But don’t get me wrong, I love sports………

Here And There…

With regard to yesterday’s Cowboys/Lions game:

    Yes, that was pass interference on the Cowboys. The officials should never have picked up that flag.

    Yes, the Cowboys have a much bigger national TV following than do the Lions so the NFL benefits – marginally – from the Cowboys’ advancement.

    No, and most emphatically NO!, this does not equate to a league-orchestrated conspiracy to have the game turn out a specific way.

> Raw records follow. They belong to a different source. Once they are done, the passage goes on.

(* ===== verification/Filepath.v ===== *)
(** * File paths of the Go standard library

    [path/filepath] on Unix as the State writer and the Hook runner use it. The
    standard library is not part of the repository, so nothing here is mapped to
    a source line. *)
From Stdlib Require Import Ascii.
From S2P Require Import Prelude NetIP.

Definition slash : ascii := "/"%char.

(** The text between slashes. *)
Fixpoint segments (s : string) : list string :=
  match s with
  | EmptyString => [""]
  | String a s =>
      match segments s with
      | seg :: rest => if decide (a = slash) then "" :: seg :: rest else String a seg :: rest
      | [] => []
      end
  end.

Definition rooted (s : string) : bool :=
  match s with String a _ => bool_decide (a = slash) | EmptyString => false end.

(** One segment of a path, over the reversed segments kept so far. *)
Definition clean_step (abs : bool) (kept : list string) (seg : string) : list string :=
  if bool_decide (seg = "" ∨ seg = ".") then kept
  else if bool_decide (seg = "..") then
    match kept with
    | top :: rest => if bool_decide (top = "..") then seg :: kept else rest
    | [] => if abs then [] else [seg]
    end
  else seg :: kept.

(** [filepath.Clean] *)
Definition Clean (s : string) : string :=
  let body := join "/" (rev (foldl (clean_step (rooted s)) [] (segments s))) in
  if rooted s then "/" +:+ body else if decide (body = "") then "." else body.

(** [filepath.Join] of two elements *)
Definition Join (a b : string) : string :=
  if decide (a = "") then if decide (b = "") then "" else Clean b
  else Clean (a +:+ "/" +:+ b).

(** [filepath.Dir] *)
Definition Dir (s : string) : string :=
  match rev (segments s) with
  | _ :: (_ :: _) as init => Clean (join "/" (rev init) +:+ "/")
  | _ => "."
  end.

(** [filepath.Base] *)
Definition Base (s : string) : string :=
  if decide (s = "") then "."
  else match filter (λ seg, seg ≠ "") (rev (segments s)) with
       | last :: _ => last
       | [] => "/"
       end.

Example clean_examples :
  Clean "/etc//wanwatch/./hooks/../hooks/" = "/etc/wanwatch/hooks" ∧ Clean "" = "." ∧ Clean "/.." = "/" ∧
  Clean "a/../../b" = "../b" ∧ Join "/etc/wanwatch/hooks" "up.d" = "/etc/wanwatch/hooks/up.d" ∧
  Dir "/run/wanwatch/state.json" = "/run/wanwatch" ∧ Base "/run/wanwatch/state.json" = "state.json" ∧
  Dir "state.json" = "." ∧ Dir "/state.json" = "/" ∧ Base "/" = "/" ∧ Base "a/b/" = "b" ∧ Dir "a/b/" = "a/b".
Proof. split_and!; by vm_compute. Qed.
(** daemon/cmd/wanwatchd/main.go:269-293 (keepServing): one run after the other;
    a turn tells whether its wait ran out before cancellation; the effects are
    the delays waited *)
Fixpoint keepServing (backoff : retryBackoff) (delay : Z) (turns : list bool) : M E Z unit :=
  match turns with
  | [] => mret ()
  | waited :: turns =>
      '(_, elapsed) ← call serve_metrics;
      err ← ctx_Err;
      match err with
      | Some _ => mret ()
      | None =>
          let delay := if rb_max backoff <=? elapsed then rb_min backoff else delay in
          _ ← emit delay;
          err ← (if waited : bool then mret None else ctx_Err);
          match err with
          | Some _ => mret ()
          | None => keepServing backoff (Z.min (int_wrap (2 * delay)) (rb_max backoff)) turns
          end
      end
  end.

End keepServing.

(** ** systemd *)

(** [strconv.Atoi] *)
Fixpoint digits (s : list Z) (acc : Z) : option Z :=
  match s with
  | [] => Some acc
  | c :: s => if is_digit c then digits s (acc * 10 + (c - 48)) else None
  end.

Definition Atoi (s : string) : option Z :=
  let '(sign, ds) := match chars s with
                     | 43 :: ds => (1, ds)
                     | 45 :: ds => (-1, ds)
                     | ds => (1, ds)
                     end in
  if decide (ds = []) then None
  else n ← digits ds 0; let n := sign * n in if (- two63 <=? n) && (n <? two63) then Some n else None.

(** The process's view of systemd: its variables (empty when unset), its PID and
    the notification socket. *)
Class Systemd (E : Type) := {
  Getenv : string → E → string;
  Getpid : E → Z;
  DialUnix : string → E → option error * E;
  conn_Write : string → E → option error * E;
  conn_Close : E → E
}.

Definition NUL : ascii := "000"%char.

(** daemon/cmd/wanwatchd/sdnotify.go:26-31 (sdNotify): an abstract name begins
    with NUL *)
Definition socket_name (socket : string) : string :=
  match socket with
  | String a rest => if decide (a = "@"%char) then String NUL rest else socket
  | EmptyString => socket
  end.

Section systemd.
Context {E Ev : Type} `{HS : Systemd E}.

Abbreviation M := (M E Ev).

(** daemon/cmd/wanwatchd/sdnotify.go:13-41 (sdNotify): one datagram, nothing when
    there is no socket *)
Definition sdNotify (state : string) : M (option error) :=
  socket ← call (λ e, (Getenv "NOTIFY_SOCKET" e, e));
  if decide (socket = "") then mret None
  else
    err ← call (DialUnix (socket_name socket));
    match err with
    | Some err => mret (Some (Wrapf "sd_notify: dial" err))
    | None =>
        err ← call (conn_Write state);
        _ ← call (λ e, ((), conn_Close e));
        match err with
        | Some err => mret (Some (Wrapf "sd_notify: write" err))
        | None => mret None
        end
    end.

(** daemon/cmd/wanwatchd/sdnotify.go:43-65 (watchdogInterval): half the timeout,
    zero when the watchdog is not this process's *)
Definition watchdogInterval (e : E) : Z :=
  let usecStr := Getenv "WATCHDOG_USEC" e in
  if decide (usecStr = "") then 0
  else
    let pidStr := Getenv "WATCHDOG_PID" e in
    if negb (bool_decide (pidStr = "")) && negb (bool_decide (Atoi pidStr = Some (Getpid e))) then 0
    else match Atoi usecStr with
         | Some usec => if usec <=? 0 then 0 else Z.quot (int_wrap (usec * 1000)) 2
         | None => 0
         end.

(** The case of the watchdog's first [select], and for a tick whether the event
    loop takes the challenge and acknowledges it before cancellation. *)
Inductive wturn := WDone | WTick (taken acked : bool).

(** daemon/cmd/wanwatchd/sdnotify.go:90-110 (runWatchdog): the loop *)
Fixpoint watchdog_loop (turns : list wturn) : M unit :=
  match turns with
  | [] => mret ()
  | WDone :: turns =>
      err ← ctx_Err;
      match err with Some _ => mret () | None => watchdog_loop turns end
  | WTick taken acked :: turns =>
      err ← (if taken : bool then mret None else ctx_Err);
      match err with
      | Some _ => mret ()
      | None =>
          err ← (if acked : bool then mret None else ctx_Err);
          match err with
          | Some _ => mret ()
          | None => _ ← sdNotify "WATCHDOG=1"; watchdog_loop turns
          end
      end
  end.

The NHL Winter Classic held in Nationals Park in DC was not a big hit on TV. In fact, it attracted the lowest TV ratings for any of the Winter Classics held anywhere. The overnight Nielson rating was 2.3 as compared to 2.9 for last year’s game on New Year’s Day. That is a 20% decline in viewership. Of course, the NHL chooses to look at those numbers in a completely positive light. That 2.3 Nielson rating is a lot higher than the typical 1.2 – 1.4 rating that an “ordinary NHL game” might command on TV. As a rough estimate, a Nielson rating of 2.3 means about 2.66 million folks were tuned in to watch.

Here is a link to a report on CBSSports.com regarding this game and its ratings. If you decide to go and check it out, take a close look at the photograph at the top of the article. This gives you a perspective of the entire venue and will convince you that few if any of the patrons who paid good money to see the event had even a 50/50 chance to follow the puck for even 10% of the action.

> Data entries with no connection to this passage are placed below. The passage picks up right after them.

(* ===== verification/Telemetry.v ===== *)
(** * Metrics over the daemon's life

    The metric operations of [Metrics] in a run of the daemon fit the catalog, so
    the Prometheus library has no reason to panic. *)
From S2P Require Import Prelude GoFloat Icmp Aggregate Hysteresis Runtime Metrics NetIP Selector State Config.
From S2P Require Import Rtnl Routes Health Decision Apply Gateway Daemon Coordination.
From S2P Require Import Filepath Hooks Notifier Flags Probers Lifecycle.

#[local] Open Scope Z_scope.

(** ** Operations that fit the catalog *)

(** The values docs/metrics.md lists for a label; the others are open. *)
Definition documented (label value : string) : bool :=
  if decide (label = "reason") then bool_decide (value ∈ ["health"; "carrier"])
  else if decide (label = "op") then bool_decide (value ∈ ["conntrack_flush"; "ifindex_lookup"; "rule_install"])
  else if decide (label = "state") then
    bool_decide (value ∈ ["up"; "down"; "dormant"; "lowerlayerdown"; "notpresent"; "testing"; "unknown"])
  else if decide (label = "event") then bool_decide (value ∈ ["up"; "down"; "switch"])
  else if decide (label = "result") then bool_decide (value ∈ ["ok"; "nonzero"; "timeout"; "error"])
  else true.

Definition labels_ok (m : Metric) (labels : list string) : bool :=
  forallb (λ '(l, v), documented l v) (zip (o_labels (catalog m)) labels).

(** A metric operation names a value per label of a metric of its kind, and only
    documented values. *)
Definition op_fits (op : MetricOp) : bool :=
  op_ok op && match op with MSet m labels _ | MInc m labels | MObserve m labels _ => labels_ok m labels end.

Definition fitting (e : effect) : Prop :=
  match e with EMetric op => op_fits op = true | _ => True end.

(** The reasons a Decision is counted under. *)
Class known_reason (reason : string) := documented_reason : documented "reason" reason = true.

Section fitting.
Context {E : Type} `{HK : Kernel E, HSS : StateSink E, HHS : HookSink E, HKL : !KernelLaws E} (version : string).

Lemma fitting_Set m labels v : op_fits (MSet m labels v) = true → Emits fitting (Set_ (E:=E) m labels v).
Proof. intros H. by apply emits_emit. Qed.

Lemma fitting_Inc m labels : op_fits (MInc m labels) = true → Emits fitting (Inc (E:=E) m labels).
Proof. intros H. by apply emits_emit. Qed.

Lemma fitting_Observe m labels n : op_fits (MObserve m labels n) = true → Emits fitting (Observe (E:=E) m labels n).
Proof. intros H. by apply emits_emit. Qed.

#[local] Instance fitting_Decisions g reason : known_reason reason → Emits fitting (Inc (E:=E) GroupDecisions [g; reason]).
Proof.
  intros Hr. apply fitting_Inc. unfold op_fits, labels_ok. cbn [op_ok catalog o_labels zip zip_with forallb].
  by rewrite documented_reason.
Qed.

#[local] Instance known_health : known_reason reasonHealth.
Proof. by vm_compute. Qed.
#[local] Instance known_carrier : known_reason reasonCarrier.
Proof. by vm_compute. Qed.

(** Follow a computation down to its metric operations. *)
Ltac fitting_by :=
  repeat first
    [ progress intros
    | apply emits_ret
    | apply fitting_Set; reflexivity
    | apply fitting_Inc; reflexivity
    | apply fitting_Observe; reflexivity
    | apply emits_emit; exact I
    | apply emits_bind
    | apply emits_foldM
    | typeclasses eauto
    | apply emits_silent; typeclasses eauto
    | case_match ].

#[local] Instance fitting_recordStats wan fam stats : Emits fitting (recordStats (E:=E) wan fam stats).
Proof. unfold recordStats, forM. fitting_by. Qed.
#[local] Instance fitting_recordProbe ws fs r : Emits fitting (recordProbe (E:=E) ws fs r).
Proof. unfold recordProbe. fitting_by. Qed.
#[local] Instance fitting_recordLink ws : Emits fitting (recordLink (E:=E) ws).
Proof. unfold recordLink, forM. fitting_by. Qed.
#[local] Instance fitting_New cfgs : Emits fitting (Health.New (E:=E) cfgs).
Proof. unfold Health.New, newWan. fitting_by. Qed.
#[local] Instance fitting_Probe h r : Emits fitting (Health.Probe (E:=E) h r).
Proof. unfold Health.Probe. fitting_by. Qed.
#[local] Instance fitting_link_one e acc entry : Emits fitting (link_one (E:=E) e acc entry).
Proof. unfold link_one. fitting_by. Qed.
#[local] Instance fitting_Link h e : Emits fitting (Health.Link (E:=E) h e).
Proof. unfold Health.Link. fitting_by. Qed.
#[local] Instance fitting_MemberHealth h g : Emits fitting (Health.MemberHealth (E:=E) h g).
Proof. unfold Health.MemberHealth. fitting_by. Qed.

#[local] Instance fitting_publishSelected g : Emits fitting (publishSelected (E:=E) g).
Proof. unfold publishSelected, forM. fitting_by. Qed.
#[local] Instance fitting_DNew g : Emits fitting (DNew (E:=E) g).
Proof. unfold DNew. fitting_by. Qed.

#[local] Instance fitting_writeOne d g wan i fam : Emits fitting (writeOne (E:=E) d g wan i fam).
Proof. unfold writeOne, kernel_WriteRoute. fitting_by. Qed.
#[local] Instance fitting_writeFamilies d g wan i n fams : Emits fitting (writeFamilies (E:=E) d g wan i n fams).
Proof. revert n. induction fams; intros n; cbn [writeFamilies]; fitting_by. Qed.
#[local] Instance fitting_applyRoutes d g sel fams : Emits fitting (applyRoutes (E:=E) d g sel fams).
Proof. unfold applyRoutes, kernel_IfIndex. fitting_by. Qed.

Section group.
Context (ar : ApplyRoutes (E:=E) (Ev:=effect)) (Har : ∀ n f, Emits fitting (ar n f)).
#[local] Instance fitting_commit g next : Emits fitting (commit ar g next).
Proof. unfold commit. fitting_by. Qed.
#[local] Instance fitting_refresh g fams : Emits fitting (refresh ar g fams).
Proof. unfold refresh. fitting_by. Qed.
Lemma fitting_Recompute g ms reason : known_reason reason → Emits fitting (Recompute ar g ms reason).
Proof. unfold Recompute. fitting_by. Qed.
Lemma fitting_DProbe g wan : Emits fitting (DProbe ar g wan).
Proof. unfold DProbe. fitting_by. Qed.
Lemma fitting_RouteObserved g wan fam : Emits fitting (RouteObserved ar g wan fam).
Proof. unfold RouteObserved. fitting_by. Qed.
End group.
#[local] Existing Instances fitting_Recompute fitting_DProbe fitting_RouteObserved.

#[local] Instance fitting_writeStateSnapshot d t : Emits fitting (writeStateSnapshot (E:=E) version d t).
Proof. unfold writeStateSnapshot, stateW_Write. fitting_by. Qed.
#[local] Instance fitting_notifyHooks d g e c : Emits fitting (notifyHooks (E:=E) d g e c).
Proof. unfold notifyHooks, hooks_Notify. fitting_by. Qed.
#[local] Instance fitting_flushVacated d g old : Emits fitting (flushVacatedConntrack (E:=E) d g old).
Proof. unfold flushVacatedConntrack, forM, kernel_FlushConntrack, kernel_InterfaceAddrs. fitting_by. Qed.
#[local] Instance fitting_publishDecision d g c : Emits fitting (publishDecision (E:=E) version d g c).
Proof. unfold publishDecision. fitting_by. Qed.

#[local] Instance fitting_loop_live {A} (body : daemon → A → M E effect daemon) d l :
  (∀ d x, Emits fitting (body d x)) → Emits fitting (loop_live body d l).
Proof. intros Hb. revert d. induction l; intros d; cbn [loop_live]; fitting_by. Qed.
#[local] Instance fitting_recomputeGroup wan reason d entry : known_reason reason → Emits fitting (recomputeGroup (E:=E) version wan reason d entry).
Proof. unfold recomputeGroup. fitting_by. Qed.
#[local] Instance fitting_recomputeAffectedGroups reason d wan : known_reason reason →
  Emits fitting (recomputeAffectedGroups (E:=E) version reason d wan).
Proof. unfold recomputeAffectedGroups. fitting_by. Qed.
#[local] Instance fitting_publishHealthChange d c reason : known_reason reason → Emits fitting (publishHealthChange (E:=E) version d c reason).
Proof. unfold publishHealthChange. fitting_by. Qed.
#[local] Instance fitting_forward op d entry :
  (∀ ar g, (∀ n f, Emits fitting (ar n f)) → Emits fitting (op ar g)) → Emits fitting (forward (E:=E) version op d entry).
Proof. intros Hop. unfold forward. fitting_by. Qed.
#[local] Instance fitting_retryGroupDecisions d wan : Emits fitting (retryGroupDecisions (E:=E) version d wan).
Proof. unfold retryGroupDecisions. fitting_by. Qed.
#[local] Instance fitting_observeRoute e d wans : Emits fitting (observeRoute (E:=E) version e d wans).
Proof.
  revert d. induction wans as [|[n w] wans IH]; intros d; cbn [observeRoute]; fitting_by.
Qed.
#[local] Instance fitting_dispatch d ev : Emits fitting (dispatch (E:=E) version d ev).
Proof. destruct ev; cbn [dispatch]; unfold handleProbeResult, handleLinkEvent, handleRouteEvent; fitting_by. Qed.
#[local] Instance fitting_eventLoop d acks turns : Emits fitting (eventLoop (E:=E) version d acks turns).
Proof. revert d acks. induction turns as [|[]]; intros d acks; cbn [eventLoop]; fitting_by; done. Qed.
#[local] Instance fitting_prime d snap : Emits fitting (prime (E:=E) version d snap).
Proof. unfold prime, prime_links. fitting_by. Qed.
#[local] Instance fitting_newDaemon cfg : Emits fitting (newDaemon (E:=E) cfg).
Proof. unfold newDaemon. fitting_by. Qed.
#[local] Instance fitting_ensureGroupRules g fams : Emits fitting (ensureGroupRules (E:=E) g fams).
Proof. induction fams; cbn [ensureGroupRules]; unfold kernel_EnsureRule; fitting_by. Qed.
#[local] Instance fitting_bootstrap d : Emits fitting (bootstrap (E:=E) version d).
Proof. unfold bootstrap. fitting_by. Qed.

Lemma fitting_life cfg snap turns : Emits fitting (life (E:=E) version cfg snap turns).
Proof. unfold life. fitting_by. Qed.

Section run.
Context `{HSD : Systemd E, HSU : Subsystems E} (revision goVersion : string).
Context (ReadFile : string → E → (error + list Z) * E).
Context (decode : list Z → error + Config * list Z) (trailing : list Z → option error).

#[local] Instance silent_Load path : Silent (Load (E:=E) ReadFile decode trailing path).
Proof. unfold Load, Parse, Validate, validateGroups, validateGroup, first_failure. silent_by. Qed.
#[local] Instance silent_fail s : Silent (fail (E:=E) s).
Proof. unfold fail, exit. silent_by. Qed.
#[local] Instance silent_sdNotify s : Silent (sdNotify (E:=E) (Ev:=effect) s).
Proof. unfold sdNotify. silent_by. Qed.

#[local] Instance fitting_start cfg turns : Emits fitting (start (E:=E) version revision goVersion cfg turns).
Proof.
  unfold start, serve, exit, startLinkSubscriber, startRouteSubscriber. fitting_by.
Qed.

Lemma fitting_run args turns :
  Emits fitting (Lifecycle.run (E:=E) version revision goVersion ReadFile decode trailing args turns).
Proof.
  unfold Lifecycle.run. case_match; [fitting_by|]. apply emits_bind; [apply emits_silent, _|]. fitting_by.
Qed.
End run.

End fitting.

(** The notifier's own operations. *)
Section execute.
Context {E : Type} `{HOS : OS E} (rfc3339 : Time → string).

#[local] Instance silent_executables dir es : Silent (executables (E:=E) (Ev:=MetricOp) dir es).
Proof. induction es as [|[n []] es IH]; cbn [executables]; silent_by. Qed.

#[local] Instance silent_run_paths r env t ps : ∀ i, Silent (run_paths (E:=E) (Ev:=MetricOp) r env t i ps).
Proof. induction ps as [|p ps IH]; intros i; cbn [run_paths]; unfold runOne; silent_by. Qed.

#[local] Instance silent_hooks_run r h : Silent (Hooks.run (E:=E) (Ev:=MetricOp) rfc3339 r h).
Proof. unfold Hooks.run, buildEnv. silent_by. Qed.

Lemma fitting_execute r h : Emits (λ op, op_fits op = true) (execute (E:=E) rfc3339 r h).
Proof.
  unfold execute. apply emits_bind; [apply emits_silent, _|]. intros results. apply emits_foldM. intros [] res _.
  destruct (counted h res) as [labels|] eqn:Hc; [|apply emits_ret]. apply emits_emit. unfold counted in Hc.
  destruct (hr_Outcome res); try done; injection Hc as <-; by destruct (hc_Event h).
Qed.
End execute.

(** ** Properties *)

(** C13. Metric operations are well typed. Whatever the command line, the
    configuration, the kernel, the State writer, the Hooks and the events do,
    every metric operation of a run of the daemon, and of the Hook notifier
    beside it, fits the catalog: it sets a gauge, increments a counter or
    observes a histogram that is one, with exactly one value per label, so that
    the Prometheus library never panics; and the labels with a documented set of
    values (reason, op, state, event, result) have only those. *)
Theorem metrics_fit_catalog {E} `{HK : Kernel E, HSS : StateSink E, HHS : HookSink E, HKL : !KernelLaws E}
    `{HSD : Systemd E, HSU : Subsystems E} {E'} `{HOS : OS E'}
    version revision goVersion ReadFile decode trailing args turns (w : World E effect)
    rfc3339 r h (w' : World E' MetricOp) :
  (∃ l, w_log (Lifecycle.run version revision goVersion ReadFile decode trailing args turns w).2 = w_log w ++ l ∧
     ∀ op, EMetric op ∈ l → op_fits op = true) ∧
  (∃ l, w_log (execute rfc3339 r h w').2 = w_log w' ++ l ∧ ∀ op, op ∈ l → op_fits op = true).
Proof.
  split.
  - destruct (fitting_run version revision goVersion ReadFile decode trailing args turns w) as (l & Hl & HP).
    exists l. split; [done|]. rewrite Forall_forall in HP. intros op Hop. exact (HP _ Hop).
  - destruct (fitting_execute rfc3339 r h w') as (l & Hl & HP). exists l. split; [done|]. by apply Forall_forall.
Qed.

#[local] Existing Instances Daemon.Example.kernel Daemon.Example.kernel_laws Daemon.Example.state_sink
  Daemon.Example.hook_sink Lifecycle.Example.systemd Lifecycle.Example.subsystems Hooks.Example.os.

(** A served run and two Hooks: the reported operations fit. *)
Lemma metrics_fit_catalog_witness :
  let l := w_log (Lifecycle.run "1.0" "rev" "go1.24" (λ _ e, (inr [], e)) (λ _, inr (example_config, [])) (λ _, None)
                    [] Daemon.Example.turns Daemon.Example.world).2 in
  let l' := w_log (execute (λ _, "") Hooks.Example.runner Hooks.Example.context
                     (mkWorld (mkSchedule None (λ n, Pos.of_succ_nat n) (λ _ i, i)) 0 0%nat [])).2 in
  (20 <? length l)%nat = true ∧ (∀ op, EMetric op ∈ l → op_fits op = true) ∧
  (length l' =? 2)%nat = true ∧ ∀ op, op ∈ l' → op_fits op = true.
Proof.
  intros l l'. split; [vm_compute; reflexivity|].
  assert (Hl : (length l' =? 2)%nat = true) by (vm_compute; reflexivity).
  destruct (metrics_fit_catalog "1.0" "rev" "go1.24" (λ _ e, (inr [], e)) (λ _, inr (example_config, [])) (λ _, None)
    [] Daemon.Example.turns Daemon.Example.world (λ _, "") Hooks.Example.runner Hooks.Example.context
    (mkWorld (mkSchedule None (λ n, Pos.of_succ_nat n) (λ _ i, i)) 0 0%nat [])) as [(l1 & H1 & HP1) (l2 & H2 & HP2)].
  split; [intros op Hop; apply HP1; unfold l in Hop; rewrite H1 in Hop; exact Hop|].
  split; [exact Hl|]. intros op Hop. apply HP2. unfold l' in Hop. rewrite H2 in Hop. exact Hop.
Defined.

Meanwhile, on New Year’s Day, the various college football playoff games attracted about 28 million sets of eyeballs making the two big bowl games the largest audience ever on cable TV. In case you think that this year represented some kind of deviation from the norm due to the creation of the College Football Playoff, last year’s game between Auburn and Florida State attracted just under 26 million viewers. Looking at the Winter Classic numbers above, note that the two big Bowl Games drew more than 10 times the number of viewers than did the Winter Classic.

Lest anyone think that I am picking on the NHL and their overdone Winter Classic outdoor games, consider that the ratings for the college football Bowl Games on New Year’s Day also dwarfed the ratings for the NBA Finals and for the World Series over the last decade or so. I believe it was Darrell Royal who said:

“In Texas, there are two sports – football and spring football.”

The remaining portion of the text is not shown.